=== Material shown ===

(** What comes after the bus and the time: a word, a space and the rest. *)
Definition word (x : Sample) : string :=
  match x with
  | Can c => upper_hex (if can_extended c then 8 else 3) (can_arb_id c)
  | Modbus m => upper_hex 2 (mb_unit m) +:+ "/" +:+ upper_hex 2 (mb_func m)
  | Serial r => "#" +:+ pretty (ser_seq r)
  end.
Definition tags (c : CanSample) : string :=
  tag (can_is_fd c) "F" +:+ tag (is_some (can_rtr c)) "R" +:+ tag (can_brs c) "B" +:+ tag (can_esi c) "E".
Definition can_end (colour : bool) (c : CanSample) : string :=
  (if can_is_fd c then EmptyString else spaces (CLASSIC_HEX_WIDTH - String.length (hex_column colour (can_data c)))) +:+
  String " " (String "|" (String " " (text_column colour (can_data c) +:+ newline))).
Definition rest (colour : bool) (x : Sample) : string :=
  match x with
  | Can c => String (if can_extended c then "E" else "S")%char (tags c +:+
      String " " (String "[" (pretty (line_dlc payload_dlc c) +:+ String "]" (String " " (hex_column colour (can_data c) +:+ can_end colour c)))))
  | Modbus m => String "M" (String " " (String "[" (pretty (Z.of_nat (length (mb_raw m))) +:+ String "]"
      (spaced_bytes (mb_raw m) +:+ (if mb_crc_valid m then EmptyString else " CRC?") +:+ newline))))
  | Serial r => String "R" (String " " (String "[" (pretty (Z.of_nat (length (ser_data r))) +:+ String "]"
      (spaced_bytes (ser_data r) +:+ newline))))
  end.
Definition sample_bus (x : Sample) : SourceId :=
  match x with Can c => can_bus c | Modbus m => mb_bus m | Serial r => ser_bus r end.

Lemma echo_line_parts colour t x :
  echo_line payload_dlc colour t x = prefix (sample_bus x) colour t +:+ (word x +:+ String " " (rest colour x)).
Proof.
  destruct x as [c|m|r]; cbn [echo_line sample_bus word rest].
  - unfold format_line, tags, can_end. cbv zeta. f_equal. destruct (can_extended c); rewrite <- !str_app_assoc; done.
  - unfold format_modbus_line. by rewrite <- !str_app_assoc.
  - done.
Qed.

Lemma word_free x : str_free " " (word x) = true.
Proof.
  assert (∀ w n, str_free " " (upper_hex w n) = true) as Hh by (intros; by apply hex_free, upper_hex_chars).
  destruct x as [c|m|r]; cbn [word]; [done| |].
  - unfold str_free in *. by rewrite !str_all_app, !Hh.
  - exact (pretty_free " " (ser_seq r) eq_refl).
Qed.
Lemma tags_inj c c' : tags c = tags c' →
  can_is_fd c = can_is_fd c' ∧ is_some (can_rtr c) = is_some (can_rtr c') ∧ can_brs c = can_brs c' ∧ can_esi c = can_esi c'.
Proof.
  unfold tags. destruct (can_is_fd c), (can_is_fd c'), (is_some (can_rtr c)), (is_some (can_rtr c')),
    (can_brs c), (can_brs c'), (can_esi c), (can_esi c'); by intros [=].
Qed.
Lemma tags_free c : str_free " " (tags c) = true.
Proof. unfold tags. by destruct (can_is_fd c), (is_some (can_rtr c)), (can_brs c), (can_esi c). Qed.
Lemma can_end_ends colour c : ends_cells (can_end colour c).
Proof.
  unfold can_end. destruct (can_is_fd c); [by eexists _, _; eauto|]. apply padded_ends.
Qed.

===

Return exactly, and only, the lines above starting at the line that contains "Definition word (x" and ending at the line that contains "Definition tags (c".

# Solution for this exercise
Definition word (x : Sample) : string :=
  match x with
  | Can c => upper_hex (if can_extended c then 8 else 3) (can_arb_id c)
  | Modbus m => upper_hex 2 (mb_unit m) +:+ "/" +:+ upper_hex 2 (mb_func m)
  | Serial r => "#" +:+ pretty (ser_seq r)
  end.
Definition tags (c : CanSample) : string :=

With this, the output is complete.